Tuesday, November 17, 2009


The part I didn't write to the below portion is my feelings about inadequacy. The following article is about my inability to do something that I try to do, something I've practiced for years - yoga - and I still can rarely complete a pose. I have some embarrassment about that. I'm accustomed to being accomplished, to being able to do "anything that I set my mind to do". How many times was I told that in the past? You can do it! Just do it! Anything is possible!

Sadly, it's not true. I couldn't get my visa approved. I couldn't make the system work for me. I couldn't pass their test. I don't even know what their test was.

So, here is my veiled attempt to make lemonade from lemons. I missed out on an opportunity. Perhaps it wasn't my opportunity to begin with. Perhaps it was just a pipe dream. But I have an abaya in my closet - the over dress and the scarf. I have 3 hair holders. I have half a dozen new ankle length skirts.

My bubble was burst. But as always, I have a new bubble... stay tuned for it.


Many years ago, I fell and found my ankle swelling bigger and bigger and BIGGER! I went to the doctor and after x-rays and exams, he tells me that it's just sprained, and take these meds, and don't walk, etc. As I was leaving, he off-handedly said, "when did you break it?" When did I break it? "I've never broken it," I tell him. "Sure, you have. Here and here. You can see it clearly on the x-ray." And there it was - a bump, a zigzag, a non-smooth place on my bones where in fact I had broken my ankle and never been treated for it. This same scenario played out several times in my adult life. Finally, a doctor said to me,"It's no wonder you have pain. You didn't get treated for your scrapes."

I heard somewhere that yoga would help me with my pain, would be a good way to relax, would help the pain in my back, so I tried it. After two weeks, the back pain was gone, but the pain in other parts of my body began to creak out of me as I let go of muscles that had been tight for years in response to all the modifications I did to reverse the pain I felt.

For over ten years, I've been practicing yoga. A long time, ten years. Some months I do it more than others. The last year, I practiced almost not at all. But I keep going. In class last night I had a realization - there were maybe half a dozen poses that I could accurately do. Seriously, a half a dozen. After ten years of yoga, I was still miserably unaccomplished.

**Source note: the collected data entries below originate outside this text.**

(* ===== verification/AgentSafety.v ===== *)
(** * The agent's sessions: who is told, who is moved

    A caller told of success is given a ready session of the table; a datagram
    reaches only the session of the path it came by; a session changes path only on a
    proof of the new one.  Three behaviours the code does not mean are here too. *)

From S2P Require Import Prelude Buffer BufferSpec BufferCodecs ZdtWire ZdtOffline InetAddr Admission ZdtCookie ZdtOptions ZdtState ZdtSend ZdtTransport ZdtServer ZdtMessages P2pPunch P2pMessages Agent AgentTheorems.

Import Agent.

Section Safety.
Context `{P : Platform} `{I : Inet} `{C : CookieCrypto} `{Ss : Sessions}.
Context (clk : nat -> Z) (walk : gmap (list Z) Route -> list (list Z * Route)) (resolve : list Z -> list Z).
Context (walks : forall m, walk m ≡ₚ map_to_list m).

(** ** Success means ready *)

(** What a caller may be told, given the routes. *)
Definition truthful (m : gmap (list Z) Route) (r : Resolution) : Prop :=
  match r with
  | PunchDone _ result o =>
      result = Success /\ (exists key route, m !! key = Some route /\ o = Some (session_id route) /\ IsReady (session route) = true) \/
      result <> Success /\ o = None
  | GatherDone _ _ => True
  end.

(** Calls that promise nothing of a session. *)
Definition refused (r : Resolution) : Prop :=
  match r with PunchDone _ result o => result <> Success /\ o = None | GatherDone _ _ => True end.

Lemma refused_truthful m rs : Forall refused rs -> Forall (truthful m) rs.
Proof. intros H. eapply Forall_impl; [exact H|]. intros [n result o|]; cbn; [by right|done]. Qed.

Definition tells (s s' : Agent) : Prop := exists rs, done_ s' = done_ s ++ rs /\ Forall (truthful (routes_ s')) rs.

Definition refuses (s s' : Agent) : Prop := exists rs, done_ s' = done_ s ++ rs /\ Forall refused rs.

Lemma refuses_tells s s' : refuses s s' -> tells s s'.
Proof. intros (rs & E & H). exists rs. split; [done|by apply refused_truthful]. Qed.

Lemma silent s s' : done_ s' = done_ s -> refuses s s'.
Proof. intros E. exists []. by rewrite app_nil_r. Qed.

#[local] Instance refuses_preorder : PreOrder refuses.
Proof.
  split; [intros s; by apply silent|]. intros s1 s2 s3 (rs & E & H) (rs' & E' & H'). exists (rs ++ rs').
  rewrite E', E, app_assoc. split; [done|]. by apply Forall_app.
Qed.

Lemma report_refuses rs s : Forall refused rs -> refuses s (report rs s).
Proof. intros H. by exists rs. Qed.

Lemma punch_done_refused cb result : result <> Success -> Forall refused (punch_done cb result None).
Proof. intros H. destruct cb; cbn; by repeat constructor. Qed.

Lemma gather_done_refused cb result : Forall refused (gather_done cb result).
Proof. destruct cb; cbn; by repeat constructor. Qed.

Lemma waiters_refused r result : result <> Success -> Forall refused (ResolveWaiters r result).1.
Proof. intros H. cbn. apply Forall_map, Forall_forall. intros w _. cbn. by rewrite bool_decide_eq_false_2. Qed.

Lemma HandleOffline_refuses from channel data s : refuses s (HandleOffline clk from channel data s).
Proof.
  unfold HandleOffline. destruct (if channel =? 0 then _ else _) as [ [i g]|]; [by apply silent|].
  destruct (list_find _ (punches_ s)) as [ [i p]|]; [|reflexivity].
  destruct (Punch.OnDatagram from channel data (machine p)) as [ [outcome out] m] eqn:Hd.
  destruct (Punch.state outcome) eqn:Hs; [by apply silent| |].
  - unfold CompletePunch, now_. repeat case_match; simplify_eq; by apply silent.
  - unfold FailPunch. case_match; [|by apply silent]. etransitivity; [|by apply report_refuses, punch_done_refused, (failed_why _ _ _ _ _ _ _ Hd)].
    by apply silent.
Qed.

Lemma route_datagram_refuses from channel data s : refuses s (route_datagram clk walk from channel data s).
Proof.
  unfold route_datagram, AnswerPathChallenge, CompletePathMigration.
  assert (forall es cid, refuses s (migrate_first es cid from s)) as Hm.
  { induction es as [|[k r] es IH]; intros cid; cbn; [reflexivity|]. repeat case_match; try done; by apply silent. }
  assert (forall s1, done_ s1 = done_ s -> refuses s (HandleOffline clk from channel data s1)) as Hh.
  { intros s1 E. etransitivity; [by apply silent|apply HandleOffline_refuses]. }
  unfold ChallengeNewPath. repeat (case_match; simplify_eq); try apply Hm; try (by apply Hh); by apply silent.
Qed.

Lemma DrainSocket_refuses incoming any s : refuses s (DrainSocket clk walk incoming any s).2.
Proof.
  revert any s. induction incoming as [|r rest IH]; intros any s; cbn; [reflexivity|]. repeat case_match; try reflexivity.
  etransitivity; [|apply IH]. unfold on_datagram. repeat case_match; try reflexivity; apply route_datagram_refuses.
Qed.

But it is in yoga, that we learn to honor our bodies, to quiet our minds, to live with a body / mind / spirit melange that we don't often have in other areas of our lives. Well, I don't have anyway. So in my failure to strike the exact pose, I am still a success. It is in the honoring of the body, living in the moment, and quieting the mind that I succeed. No, I will never be a yoga guru. I will never hold myself up on one foot or put a foot behind my head or any of the other intricate moves that others can do.

But, this I know. Each time I practice yoga, I release new fears and pain. I live in the moment and love myself. Yoga is the one place that I know of where the practice is more important than the perfection. Perhaps my own failure in other aspects of my life would be well served by integrating a little yogic thought.